Boxes of the Johnson & Johnson Covid-19 vaccine sit in a refrigerator at a pop up vaccinations site the Albanian Islamic Cultural Centre in the Staten Island, New York. Photo / AP
The European drug regulator has revealed it is reviewing rare blood clots suffered by recipients of the Johnson and Johnson vaccine in the United States.
The European Medicines Agency (EMA) said it was investigating four serious cases but it was unclear at this stage if the clots were related to the vaccine or another medical issue.
Three of the cases occurred during the US rollout where nearly five million had been given the vaccine by Thursday, while one was during a clinical trial.

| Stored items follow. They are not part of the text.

(** * Elevation-mapping ROS node: the coordinator of [elevation_mapping_ros.cpp]

    A shallow embedding of [ElevationMappingNode]: its constructor, the pose
    and point-cloud callbacks, the service handlers and the throttled timer,
    with the statements of the specification proved or refuted against it.

    Conventions.
    - A C++ [double] is a value of an abstract carrier [F] with the
      operations the node uses (class [Scalar]).  Everything that only
      depends on the order of the operations is proved for every carrier;
      statements that need algebra are proved at the instance [RScalar] of
      exact real arithmetic.
    - Member variables keep their C++ names ([lowpassPosition_], ...).
    - Every statement of a handler that touches the engine, the cached grid
      map, the mutex, a publisher or the logger appends one entry to the
      node's journal, together with the number of holds on [mapMutex_] at
      that moment. *)

From Stdlib Require Import ZArith QArith List String Bool Lia.
From Stdlib Require Import Floats.
From Stdlib Require Import Reals Lra.
Import ListNotations.

Set Implicit Arguments.

(** ** Scalars *)

(** The arithmetic of [double] that the node relies on. *)
Class Scalar : Type := {
  F : Type;
  (** a decimal literal of the source text *)
  lit : Q -> F;
  fadd : F -> F -> F;
  fsub : F -> F -> F;
  fmul : F -> F -> F;
  fdiv : F -> F -> F;
  fsqrt : F -> F;
  (** [a > b] *)
  fgtb : F -> F -> bool;
  (** conversion of a [double] to [Eigen::Index], towards zero *)
  ftrunc : F -> Z;
  (** [float], the coefficient type of a grid-map layer, and [cast<float>()] *)
  cell : Type;
  to_cell : F -> cell
}.

Declare Scope scalar_scope.
Delimit Scope scalar_scope with sc.
Infix "+" := fadd : scalar_scope.
Infix "-" := fsub : scalar_scope.
Infix "*" := fmul : scalar_scope.
Infix "/" := fdiv : scalar_scope.

Definition f0 {Sc : Scalar} : F := lit 0.

(** ** Fixed-size vectors ([Eigen::Vector2d], [Vector3d], [Vector4d]) *)

Section Vectors.
Context {Sc : Scalar}.
Local Open Scope scalar_scope.

Record Vector2d := V2 { x2 : F; y2 : F }.
Record Vector3d := V3 { x3 : F; y3 : F; z3 : F }.
Record Vector4d := V4 { x4 : F; y4 : F; z4 : F; w4 : F }.

Definition scale3 (a : F) (v : Vector3d) : Vector3d :=
  V3 (a * x3 v) (a * y3 v) (a * z3 v).
Definition add3 (u v : Vector3d) : Vector3d :=
  V3 (x3 u + x3 v) (y3 u + y3 v) (z3 u + z3 v).
Definition sub3 (u v : Vector3d) : Vector3d :=
  V3 (x3 u - x3 v) (y3 u - y3 v) (z3 u - z3 v).
(** [v.norm()]: the square root of the sum of the squared coefficients
    (the order in which they are added plays no part below) *)
Definition norm3 (v : Vector3d) : F :=
  fsqrt (x3 v * x3 v + y3 v * y3 v + z3 v * z3 v).

Definition scale4 (a : F) (v : Vector4d) : Vector4d :=
  V4 (a * x4 v) (a * y4 v) (a * z4 v) (a * w4 v).
Definition add4 (u v : Vector4d) : Vector4d :=
  V4 (x4 u + x4 v) (y4 u + y4 v) (z4 u + z4 v) (w4 u + w4 v).
Definition sub4 (u v : Vector4d) : Vector4d :=
  V4 (x4 u - x4 v) (y4 u - y4 v) (z4 u - z4 v) (w4 u - w4 v).
Definition norm4 (v : Vector4d) : F :=
  fsqrt (x4 v * x4 v + y4 v * y4 v + z4 v * z4 v + w4 v * w4 v).
End Vectors.

(** ** Exact real arithmetic as a carrier *)

Definition Rgtb (a b : R) : bool := if Rlt_dec b a then true else false.

(** Truncation towards zero. *)
Definition Rtrunc (x : R) : Z :=
  if Rle_dec 0 x then Int_part x else (- Int_part (- x))%Z.

Definition RScalar : Scalar := {|
  F := R;
  lit := Q2R;
  fadd := Rplus;
  fsub := Rminus;
  fmul := Rmult;
  fdiv := Rdiv;
  fsqrt := sqrt;
  fgtb := Rgtb;
  ftrunc := Rtrunc;
  cell := R;
  to_cell := fun x => x
|}.

(** ** IEEE binary64 as a carrier

    The arithmetic the compiled node runs: [double] is binary64 with
    rounding to nearest, [float] is binary32.  A binary32 value is kept as
    the binary64 value equal to it. *)

Definition Z2float (z : Z) : float :=
  match z with
  | Z0 => PrimFloat.zero
  | Zpos p => PrimFloat.of_uint63 (Uint63.of_Z (Zpos p))
  | Zneg p => PrimFloat.opp (PrimFloat.of_uint63 (Uint63.of_Z (Zpos p)))
  end.

(** The binary64 value nearest to a decimal literal (numerator and
    denominator below 2^53). *)
Definition float_lit (q : Q) : float :=
  PrimFloat.div (Z2float (Qnum q)) (Z2float (Zpos (Qden q))).

(** Conversion to an integer drops the fraction; it is undefined in C++ for
    a value that is not finite, and 0 here. *)
Definition float_trunc (x : float) : Z :=
  match Prim2SF x with
  | S754_finite s m e =>
      cond_Zopp s (match e with
                   | Zneg k => Z.shiftr (Zpos m) (Zpos k)
                   | _ => Z.shiftl (Zpos m) e
                   end)
  | _ => 0%Z
  end.

(** Rounding of a binary64 value to binary32 (24 bits of precision). *)
Definition float_to_binary32 (x : float) : float :=
  match Prim2SF x with
  | S754_finite s m e =>
      SF2Prim (binary_normalize 24 128 (cond_Zopp s (Zpos m)) e s)
  | _ => x
  end.

Definition Binary64 : Scalar := {|
  F := float;
  lit := float_lit;
  fadd := PrimFloat.add;
  fsub := PrimFloat.sub;
  fmul := PrimFloat.mul;
  fdiv := PrimFloat.div;
  fsqrt := PrimFloat.sqrt;
  fgtb := fun a b => PrimFloat.ltb b a;
  ftrunc := float_trunc;
  cell := float;
  to_cell := float_to_binary32
|}.

(** ** The grid-map library, as far as the node uses it

    [grid_map::GridMap], [grid_map::GridMapRosConverter] and the message
    types belong to the grid_map library.  The map keeps its layer names in
    insertion order ([layers_]) and one matrix per name ([data_]); the two
    are kept here as one association list, which is the class invariant
    (every name of [layers_] has its matrix, and no name occurs twice). *)

Inductive Exception : Type :=
| TransformException (what : string)   (* tf::TransformException *)
| out_of_range (what : string).        (* std::out_of_range *)

Section GridMapLibrary.
Context {Sc : Scalar}.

In one of the cases, the person died from the complication.
Johnson and Johnson said it was aware of the review and was working with regulators to assess the issue, but insisted "no clear causal relationship has been established between these rare events and the Janssen Covid-19 vaccine".
The major pharmaceutical's jab is currently only available in the US and was scheduled to be issued in the European Union in coming weeks.
New Zealand has ordered up to five million doses of the Janssen vaccine but is still waiting for more data before approval.
Australia has not yet committed to the Johnson and Johnson vaccine but the complication comes amid concerns with the AstraZeneca shot, which is threatening to derail confidence in the rollout.
Professor Mary-Louise McLaws, an epidemiologist at the University of New South Wales, insisted the extremely rare complications in each of the vaccines far outweighed the threat of Covid-19.
"It's all about putting into proportion the risk of death to our elderly group who represent 100 per cent of all coronavirus deaths in Australia," she told NCA NewsWire.
"They only die if they get Covid, so to keep them from getting infected we have to ring-fence them.
"In the context of a pandemic, there's this enormous risk of this older group dying so you want to protect them by vaccinating everybody, but particularly the young ones who have a greater risk of acquiring it and transmitting it."
Despite Australia not yet committing to the Johnson and Johnson vaccine, the hiccup from the EMA this week threatens to complicate an already increasing supply issue across the globe.
Prime Minister Scott Morrison on Thursday refused to commit to the nation's jab rollout being completed this year as Professor McLaws offered a far more gloomy timeline — she expects delays to vaccine supply leading to Australia's borders remaining closed up until the end 2022.
New Zealand has agreed to receiving up to 7.6 million doses of the AstraZeneca vaccine.
The AstraZeneca shot won't be offered to Australians under the age of 50 following advice from the Australian Technical Advisory Group on Immunisation, which will free-up supply for the older cohort.
"So now that we have less people requiring AstraZeneca, we've got a little bit more (supply) space," the professor said.
"But if we want to open up anytime soon next year, that supply of AstraZeneca is going to have to be increased to get people vaccinated in time because there's a three-month delay between the first and the second shot.
"So just because fewer people need it, doesn't mean we're out of the woods yet because the government is going to have to run two cohorts and they're going to have to match the speed so we can open up our borders."